The latest diplomatic push began when Xi paid a state visit to Russia on March 20 and met with President Vladimir Putin.
Since then, these senior officials have visited China:
- March 22: New Zealand Foreign Minister Nanaia Mahuta
- March 22: Equatorial Guinea Foreign Minister Simeón Oyono Esono Angue
- March 24: Association of Southeast Asian Nations (ASEAN) Secretary-General Kao Kim Hourn
- March 28: Malaysian Minister of Foreign Affairs Zambry Abdul Kadir
- April 1: Japanese Foreign Minister Yoshimasa Hayashi
- April 5: French President Emmanuel Macron
- April 5: European Commission President Ursula von der Leyen
- April 12: Brazil President Luiz Inácio Lula da Silva
- April 13: German Foreign Minister Annalena Baerbock
- April 16: Uruguay Foreign Minister Francisco Bustillo Bonasso
- April 16: Laos Deputy Prime Minister Foreign Minister Saleumxay Kommasith
- April 18: Gabon President Ali Bongo Ondimba
Xi’s foreign minister, Qin Gang, has been even more active, visiting 10 other countries and speaking to nearly 80 foreign officials.
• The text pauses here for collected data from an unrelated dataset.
(** * DiceRenderer: the per-die visual state machine and layout synchronizer

    A shallow embedding of [src/DiceRenderer/DiceRenderer.ts].  The file holds
    two variants of the renderer, one built on an orthographic camera and one
    on a perspective camera.  The three state classes and [setState] are the
    same text in both; [updateTransform], [tick] and the field initialisers
    differ and are embedded once per variant, in [Module Orthographic] and
    [Module Perspective].

    THREE and gsap are libraries, not code of the repository.  A camera is
    taken as the function [Vector3.unproject] applies for it, and every call
    into gsap is recorded, in order, in a trace carried by the die. *)

From Stdlib Require Import QArith Qround ZArith List Bool String Lia Lqa.
Import ListNotations.

(** ** JavaScript numbers

    A finite number is modelled by an exact rational; every operation reduces
    its result to lowest terms, so that equal results are equal terms.
    Rounding to binary64 is not modelled.  The infinities and NaN are kept,
    with the IEEE rules for them, because the synchronizer divides by the
    viewport size without testing it. *)

Inductive number : Type :=
| Fin (q : Q)
| PosInf
| NegInf
| NaN.

Module Number.

Definition finite (a : number) : bool :=
  match a with Fin _ => true | _ => false end.

Definition neg (a : number) : number :=
  match a with
  | Fin q => Fin (Qred (- q))
  | PosInf => NegInf
  | NegInf => PosInf
  | NaN => NaN
  end.

Definition add (a b : number) : number :=
  match a, b with
  | Fin p, Fin q => Fin (Qred (p + q))
  | Fin _, PosInf | PosInf, Fin _ | PosInf, PosInf => PosInf
  | Fin _, NegInf | NegInf, Fin _ | NegInf, NegInf => NegInf
  | _, _ => NaN
  end.

Definition sub (a b : number) : number := add a (neg b).

(** The sign of an infinite product or quotient. *)
Definition signed_inf (c : comparison) (positive : bool) : number :=
  match c with
  | Eq => NaN
  | Gt => if positive then PosInf else NegInf
  | Lt => if positive then NegInf else PosInf
  end.

Definition mul (a b : number) : number :=
  match a, b with
  | Fin p, Fin q => Fin (Qred (p * q))
  | Fin p, PosInf | PosInf, Fin p => signed_inf (p ?= 0) true
  | Fin p, NegInf | NegInf, Fin p => signed_inf (p ?= 0) false
  | PosInf, PosInf | NegInf, NegInf => PosInf
  | PosInf, NegInf | NegInf, PosInf => NegInf
  | _, _ => NaN
  end.

(** [a / b].  A finite nonzero number over zero is an infinity of the sign
    of the numerator, zero over zero is NaN (the zero is taken as +0, the
    only zero a layout rectangle reports). *)
Definition div (a b : number) : number :=
  match a, b with
  | Fin p, Fin q =>
      if Qeq_bool q 0 then signed_inf (p ?= 0) true else Fin (Qred (p / q))
  | Fin _, PosInf | Fin _, NegInf => Fin 0
  | PosInf, Fin q => if Qle_bool 0 q then PosInf else NegInf
  | NegInf, Fin q => if Qle_bool 0 q then NegInf else PosInf
  | _, _ => NaN
  end.

(** [a <= b] and [a < b]; a comparison with NaN is false. *)
Definition leb (a b : number) : bool :=
  match a, b with
  | Fin p, Fin q => Qle_bool p q
  | NegInf, Fin _ | NegInf, PosInf | Fin _, PosInf => true
  | NegInf, NegInf | PosInf, PosInf => true
  | _, _ => false
  end.

Definition ltb (a b : number) : bool :=
  match a, b with
  | Fin p, Fin q => negb (Qle_bool q p)
  | NegInf, Fin _ | NegInf, PosInf | Fin _, PosInf => true
  | _, _ => false
  end.

(** The integer part of a rational, rounding toward zero. *)
Definition trunc (q : Q) : Z := Z.quot (Qnum q) (Zpos (Qden q)).

(** [a % b]: the remainder of the truncated division, with the sign of the
    dividend. *)
Definition rem (a b : number) : number :=
  match a, b with
  | Fin p, Fin q =>
      if Qeq_bool q 0 then NaN
      else Fin (Qred (p - q * inject_Z (trunc (p / q))))
  | Fin p, PosInf | Fin p, NegInf => Fin p
  | _, _ => NaN
  end.

End Number.

Declare Scope number_scope.
Delimit Scope number_scope with num.
Bind Scope number_scope with number.
Notation "a + b" := (Number.add a b) : number_scope.
Notation "a - b" := (Number.sub a b) : number_scope.
Notation "a * b" := (Number.mul a b) : number_scope.
Notation "a / b" := (Number.div a b) : number_scope.
Notation "- a" := (Number.neg a) : number_scope.
Notation "a 'mod' b" := (Number.rem a b) : number_scope.

(** [Math.PI] is the binary64 number nearest to pi; this is its exact value. *)
Definition Math_PI : number := Fin (884279719003555 # 281474976710656).

(** ** The THREE values the renderer reads and writes *)

Module Vector3.

Record t : Type := make { x : number; y : number; z : number }.

(** [new THREE.Vector3] without arguments. *)
Definition zero : t := make (Fin 0) (Fin 0) (Fin 0).

Definition multiplyVectors (a b : t) : t :=
  make (x a * x b)%num (y a * y b)%num (z a * z b)%num.

Definition addVectors (a b : t) : t :=
  make (x a + x b)%num (y a + y b)%num (z a + z b)%num.

Definition finite (v : t) : bool :=
  Number.finite (x v) && Number.finite (y v) && Number.finite (z v).

End Vector3.

Module Euler.

Record t : Type := make { x : number; y : number; z : number; order : string }.

Definition with_y (v : number) (e : t) : t := make (x e) v (z e) (order e).

(** [set(x, y, z)] keeps the axis order. *)
Definition set (x' y' z' : number) (e : t) : t := make x' y' z' (order e).

(** [reorder] re-expresses a rotation in another axis order.  The renderer
    applies it only to the rotation of a fresh mesh, the identity, whose
    angles are 0 in every order; the angles are therefore left as they
    are. *)
Definition reorder (newOrder : string) (e : t) : t :=
  make (x e) (y e) (z e) newOrder.

End Euler.

Module Mesh.

Record t : Type := make {
  position : Vector3.t;
  rotation : Euler.t;
  scale : Vector3.t
}.

Definition with_position (p : Vector3.t) (m : t) : t :=
  make p (rotation m) (scale m).
Definition with_rotation (r : Euler.t) (m : t) : t :=
  make (position m) r (scale m).
Definition with_scale (s : Vector3.t) (m : t) : t :=
  make (position m) (rotation m) s.

(** [new THREE.Mesh(geometry, material)]: at the origin, not rotated, at
    scale 1. *)
Definition new : t :=
  make Vector3.zero (Euler.make (Fin 0) (Fin 0) (Fin 0) "XYZ")
       (Vector3.make (Fin 1) (Fin 1) (Fin 1)).

End Mesh.

(** ** Constants *)

Definition IDLE_ROTATE_SPEED : number := Fin (Qred 0.005).
Definition DRAG_ROTATE_SPEED : number := Fin (Qred 0.04).
Definition SCALE : number := Fin (Qred 0.4).

(** [Math.PI * 2], one full turn. *)
Definition FULL_TURN : number := (Math_PI * Fin 2)%num.

(** ** The die and its three states *)

(** The singletons of [DiceStates]. *)
Inductive DiceState : Type := IdleState | HoverState | DragState.

(** The objects handed to gsap. *)
Inductive Target : Type := dice_scale | dice_position | mesh_rotation.
(** * mast: price utilities, menu calculations and the save path

    A shallow embedding of [priceUtils.ts], [menuCalculations.ts], the
    [handleSave] handler of [AddItemScreen.tsx] and the storage gateway, with
    the properties of the specification stated over it.

    A JavaScript [number] is an IEEE-754 binary64 value.  It is modelled by
    the executable specification of the Standard Library ([spec_float] with
    [prec = 53] and [emax = 1024]), so every arithmetic step below rounds the
    way the engine does. *)

From Stdlib Require Import ZArith QArith Qabs Qround Qpower Lia Lqa.
From Stdlib Require Import List Bool String Ascii Permutation.
From Stdlib Require Import Floats.SpecFloat DecimalString.
Import ListNotations.

Local Open Scope Z_scope.

(* ================================================================== *)
(** * JavaScript numbers *)
(* ================================================================== *)

Module JSNumber.

Definition prec : Z := 53.
Definition emax : Z := 1024.

Definition number : Type := spec_float.

Definition NaN : number := S754_nan.
Definition Infinity : number := S754_infinity false.
Definition zero : number := S754_zero false.
Definition neg_zero : number := S754_zero true.

(** The number an integer literal denotes (nearest binary64). *)
Definition of_Z (n : Z) : number := binary_normalize prec emax n 0 false.

Definition of_nat (n : nat) : number := of_Z (Z.of_nat n).

Definition hundred : number := of_Z 100.

Definition add : number -> number -> number := SFadd prec emax.
Definition mul : number -> number -> number := SFmul prec emax.
Definition div : number -> number -> number := SFdiv prec emax.

(** [x < y], [x <= y], [x > y], [x >= y]: false as soon as one side is NaN. *)
Definition lt (x y : number) : bool := SFltb x y.
Definition le (x y : number) : bool := SFleb x y.
Definition gt (x y : number) : bool := SFltb y x.
Definition ge (x y : number) : bool := SFleb y x.

Definition isNaN (x : number) : bool :=
  match x with S754_nan => true | _ => false end.

Definition is_finite (x : number) : bool :=
  match x with
  | S754_zero _ | S754_finite _ _ _ => true
  | _ => false
  end.

(** ToBoolean on a number: NaN, +0 and -0 are falsy. *)
Definition truthy (x : number) : bool :=
  match x with
  | S754_nan | S754_zero _ => false
  | _ => true
  end.

(** Every binary64 value has exactly one canonical representation. *)
Definition valid (x : number) : bool := valid_binary prec emax x.

(** The signed integer [floor (v + 1/2)] for [v = (-1)^s * m * 2^e], [e < 0]. *)
Definition round_half_up_Z (s : bool) (m : positive) (e : Z) : Z :=
  (2 * cond_Zopp s (Zpos m) + 2 ^ (- e)) / 2 ^ (1 - e).

(** [Math.round]: NaN, the infinities, the zeros and integral values are
    returned as they are; otherwise the closest integer, the one nearer to
    +Infinity on a tie; a result of zero keeps the sign of the argument. *)
Definition Math_round (x : number) : number :=
  match x with
  | S754_finite s m e =>
      if 0 <=? e then x
      else binary_normalize prec emax (round_half_up_Z s m e) 0 s
  | _ => x
  end.

End JSNumber.

Import JSNumber.
(** * lib_logger: trace identifiers, adapters and the Logger Core

    A shallow embedding of the logging library of the onboarding server
    (src/libs/lib_logger): [core.py], [config.py], [interceptor.py] and the
    adapters, together with the properties of its specification.

    Python strings are modelled as [string], the encoded text (ASCII text
    is its own encoding); the string methods whose result depends on the
    interpreter's Unicode tables are a parameter of the code that calls
    them.  Dictionaries are insertion-ordered association lists, exceptions the
    [Raise] branch of a result type, and the process state (class attributes
    of [LoggerCore], the context variable, loguru's handler table, the
    standard [logging] tree and the entropy consumed by [uuid.uuid4]) as an
    explicit [World] threaded through a state-and-exception monad. *)

From Stdlib Require Import String Ascii List ZArith Lia Bool DecimalString.
From Stdlib Require Strings.Byte.
Import ListNotations.
Open Scope string_scope.

(** ** Python strings *)

Module Str.

Definition code (c : ascii) : nat := nat_of_ascii c.

Definition between (lo hi : nat) (c : ascii) : bool :=
  (lo <=? code c)%nat && (code c <=? hi)%nat.

(** The ASCII rules of [str.upper] and [str.lower]: only the 26 letters
    move.  What the interpreter does beyond them is in [PyStr] below. *)
Definition upper_char (c : ascii) : ascii :=
  if between 97 122 c then ascii_of_nat (code c - 32) else c.

Definition lower_char (c : ascii) : ascii :=
  if between 65 90 c then ascii_of_nat (code c + 32) else c.

Fixpoint map (f : ascii -> ascii) (s : string) : string :=
  match s with
  | EmptyString => EmptyString
  | String c s' => String (f c) (map f s')
  end.

Definition upper : string -> string := map upper_char.
Definition lower : string -> string := map lower_char.

(** The ASCII rule of [str.isspace]: TAB..CR, FS..US and the blank. *)
Definition isspace (c : ascii) : bool :=
  between 9 13 c || between 28 32 c.

Fixpoint lstrip (s : string) : string :=
  match s with
  | EmptyString => EmptyString
  | String c s' => if isspace c then lstrip s' else s
  end.

Fixpoint rstrip (s : string) : string :=
  match s with
  | EmptyString => EmptyString
  | String c s' =>
      let t := rstrip s' in
      if isspace c && (t =? "") then "" else String c t
  end.

(** [s.strip()] with no argument, by the ASCII rule. *)
Definition strip (s : string) : string := rstrip (lstrip s).

(** [s.replace(old, new)] for a non-empty [old]: occurrences are replaced
    from left to right and do not overlap.  [skip] counts the characters of
    an occurrence that remain to be dropped. *)
Fixpoint replace_from (old new : string) (skip : nat) (s : string) : string :=
  match s with
  | EmptyString => EmptyString
  | String c s' =>
      match skip with
      | S k => replace_from old new k s'
      | O =>
          if prefix old s
          then new ++ replace_from old new (String.length old - 1) s'
          else String c (replace_from old new 0 s')
      end
  end.

Definition replace (old new s : string) : string := replace_from old new 0 s.

(** [s[:n]] *)
Definition take (n : nat) (s : string) : string := substring 0 n s.

Fixpoint all (p : ascii -> bool) (s : string) : bool :=
  match s with
  | EmptyString => true
  | String c s' => p c && all p s'
  end.

(** The character class [0-9a-f]. *)
Definition is_lower_hex (c : ascii) : bool :=
  between 48 57 c || between 97 102 c.

(** [truthiness of a str]: non-empty. *)
Definition nonempty (s : string) : bool := negb (s =? "").

(** [str(n)] for an int. *)
Definition of_Z (z : Z) : string := NilZero.string_of_int (Z.to_int z).

End Str.

(** ** The interpreter's string methods

    [str.upper()], [str.lower()] and [str.strip()] follow the Unicode tables
    of the interpreter, which are no part of the repository: beyond ASCII,
    [upper] turns the dotless i (U+0131) into "I" and the long s (U+017F)
    into "S", and [strip] removes the no-break space (U+00A0) and the other
    Unicode blanks.  The three methods are therefore a parameter [py] of the
    code that calls them; a [string] stands for the encoded text.  On ASCII
    text they are [Str.upper], [Str.lower] and [Str.strip]. *)
Record PyStr : Type := {
  py_upper : string -> string;
  py_lower : string -> string;
  py_strip : string -> string
}.

Definition ascii_only (s : string) : bool :=
  Str.all (fun c => (Str.code c <? 128)%nat) s.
The South China Morning Post’s Shi Jiangtao wrote this week that China has been on “diplomatic overdrive,” noting that there has been an emphasis on China’s ties with its Asian neighbors as well as Europe, “as China tries to counterbalance its tense relationship with the US.”
But Shi pointed out that there hasn’t been a significant shift on the most crucial foreign policy relationship: the U.S., China, and Russia dynamic.
Keith Zhai, who covers China for The Wall Street Journal, noted on Twitter that China’s engagement with the international community “is a departure from the old approach to make sure the Americans are happy.”
And the call to Zelenskyy was part of that effort to play a more active role in countering the U.S., he argued.
“This is akin to playing the game of Go, where China is making the first move and waiting to see how the US will respond,” Zhai wrote.
Correction: A prior version of this story incorrectly stated that Brazil’s president visited China on March 26 and EU High Representative for Foreign Affairs and Security Policy Josep Borrell visited on April 13. Both trips were postponed due to health reasons.